I, for one, think that data is important, and I think that the best way in today’s world to demonstrate that anything is important is for it to have its own science. I cannot prove this very
easily, and there may be other ways to demonstrate that data is important. However, let us just accept for a moment that if data had its own science, it would be generally regarded as important,
and that being important is a good thing.


There is No Science of Data – Yet

There is no word or term for “a science of data” that exists in common or even specialized usage. “Data management” refers more to a craft, like some kind of modern
equivalent of plumbing or carpentry, than to a formal science. There is no “Department of Data” in every university in the world. Many would object to this point and claim that actually
there is a huge amount of work done on data-related matters in universities, research institutions, and the private sector. And a few universities really do specialize in data-related
matters.
 
What about “information science”? Surely many university departments have been created to teach it and do research into it?

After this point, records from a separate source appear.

(** * Starfield generator: the sampling core and the field build

    A shallow embedding of [starfield_generator/__init__.py]: the sphere
    sampler [random_point_in_sphere], the build [generate_starfield] and the
    operator's [execute], over an explicit model of the two pieces of global
    state the code works on, Python's [random] module and the host's
    [bpy.data].

    Conventions.
    - Python floats are modelled as exact rationals ([Q]); rounding, NaN and
      infinities are outside the model. Results are compared with [==].
    - The host API and the [random] module are not part of the repository.
      The generator behind [random.seed] is a parameter of the development
      ([seed_stream]); the host's data is a record of finite maps.
    - [while True] has no bound, so the sampler takes a number of attempts
      it may make ([fuel]) and returns [None] when they are used up. *)

From Stdlib Require Import QArith Qreals Reals Psatz ZArith.
From stdpp Require Import gmap strings list fin_maps pretty.

Local Open Scope Q_scope.

(** ** Vectors ([mathutils.Vector] of three coordinates) *)

Record Vector := mkVector { vx : Q; vy : Q; vz : Q }.

(** [point * radius] *)
Definition vec_scale (p : Vector) (k : Q) : Vector :=
  mkVector (vx p * k) (vy p * k) (vz p * k).

(** The square of [point.length]. *)
Definition length_squared (p : Vector) : Q :=
  vx p * vx p + vy p * vy p + vz p * vz p.

(** [point.length], the Euclidean norm, as a real number. *)
Definition vec_length (p : Vector) : R := sqrt (Q2R (length_squared p)).

(** The test [point.length <= 1.0], decided on the square of the length
    (see [length_le_one_spec]). *)
Definition length_le_one (p : Vector) : bool := Qle_bool (length_squared p) 1.

(** ** The random source (Python's module-level [random] state)

    A state is the sequence of values [random.random()] is going to return,
    each in [[0, 1)] for a real generator, and the number already taken. *)

Record RandomState := mkRandomState { rs_draws : nat -> Q; rs_pos : nat }.

(** [random.random()] *)
Definition random_random (g : RandomState) : Q * RandomState :=
  (rs_draws g (rs_pos g), mkRandomState (rs_draws g) (S (rs_pos g))).

(** [random.uniform(a, b)], that is [a + (b - a) * random()]. *)
Definition random_uniform (a b : Q) (g : RandomState) : Q * RandomState :=
  let (u, g') := random_random g in (a + (b - a) * u, g').

(** A sequence of draws a generator can produce. *)
Definition unit_draws (d : nat -> Q) : Prop := forall n, 0 <= d n /\ d n < 1.

(** ** The sphere sampler *)

(** One pass of the loop body: the candidate [Vector((uniform(-1, 1),
    uniform(-1, 1), uniform(-1, 1)))], its coordinates drawn left to
    right. *)
Definition draw_candidate (g : RandomState) : Vector * RandomState :=
  let (x, g1) := random_uniform (-1) 1 g in
  let (y, g2) := random_uniform (-1) 1 g1 in
  let (z, g3) := random_uniform (-1) 1 g2 in
  (mkVector x y z, g3).

(** [random_point_in_sphere(radius)]; [fuel] bounds the passes of
    [while True]. *)
Fixpoint random_point_in_sphere (fuel : nat) (radius : Q) (g : RandomState)
  : option (Vector * RandomState) :=
  match fuel with
  | O => None
  | S fuel' =>
      let (point, g') := draw_candidate g in
      if length_le_one point then Some (vec_scale point radius, g')
      else random_point_in_sphere fuel' radius g'
  end.

(** ** The host's data ([bpy.data] and the scene)

    Objects are identified by the order of their creation. A collection is
    the sequence of the objects linked to it, in link order. A mesh is its
    list of material slots, a material the two values the node graph is
    built with. *)

Record Object := mkObject {
  ob_name : string;      (* the name asked for at creation *)
  ob_data : string;      (* the mesh, by name *)
  ob_location : Vector;
  ob_scale : Vector
}.

Record Material := mkMaterial {
  mat_brightness_variation : Q;
  mat_base_brightness : Q
}.

Record World := mkWorld {
  w_random : RandomState;
  w_next : nat;
  w_objects : gmap nat Object;
  w_collections : gmap string (list nat);
  w_scene_children : list string;
  w_meshes : gmap string (list string);
  w_materials : gmap string Material
}.

Definition set_random (g : RandomState) (w : World) : World :=
  mkWorld g (w_next w) (w_objects w) (w_collections w) (w_scene_children w)
    (w_meshes w) (w_materials w).

Definition set_objects (n : nat) (os : gmap nat Object) (w : World) : World :=
  mkWorld (w_random w) n os (w_collections w) (w_scene_children w)
    (w_meshes w) (w_materials w).

Definition set_collections (cs : gmap string (list nat)) (w : World) : World :=
  mkWorld (w_random w) (w_next w) (w_objects w) cs (w_scene_children w)
    (w_meshes w) (w_materials w).

Definition set_scene_children (l : list string) (w : World) : World :=
  mkWorld (w_random w) (w_next w) (w_objects w) (w_collections w) l
    (w_meshes w) (w_materials w).

Definition set_meshes (ms : gmap string (list string)) (w : World) : World :=
  mkWorld (w_random w) (w_next w) (w_objects w) (w_collections w)
    (w_scene_children w) ms (w_materials w).

Definition set_materials (ms : gmap string Material) (w : World) : World :=
  mkWorld (w_random w) (w_next w) (w_objects w) (w_collections w)
    (w_scene_children w) (w_meshes w) ms.

(** [list(collection.objects)] *)
Definition collection_objects (w : World) (name : string) : list nat :=
  default [] (w_collections w !! name).

(** [bpy.data.objects.new(name, mesh)]: a new object at the origin with unit
    scale, linked nowhere. *)
Definition objects_new (name mesh : string) (w : World) : nat * World :=
  let id := w_next w in
  (id, set_objects (S id)
         (<[id := mkObject name mesh (mkVector 0 0 0) (mkVector 1 1 1)]>
            (w_objects w)) w).

(** [bpy.data.objects.remove(obj, do_unlink=True)]: the object leaves
    [bpy.data] and every collection it is linked to. *)
Definition objects_remove (id : nat) (w : World) : World :=
  set_collections (filter (λ x, x ≠ id) <$> w_collections w)
    (set_objects (w_next w) (delete id (w_objects w)) w).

This is true; but if you look closely at these departments, a
large percentage of what they are concerned about it still technology. Beyond that they still treat data as a “black box.” There is usually a heavy emphasis on networks (to move data
around), or storage and retrieval (usually with reference to performance and reliability), or security (who can access what data). Other topics include human interaction with information
(inevitably interaction with technology), artificial intelligence (again, something that can be done with data). Thus, information science is all about doing things to or with data, but never
dealing with data as data outside of all other contexts.


What is a Science?

From this we can see that although data is essential for a number of other activities that we call sciences, none of these sciences has a primary orientation to data.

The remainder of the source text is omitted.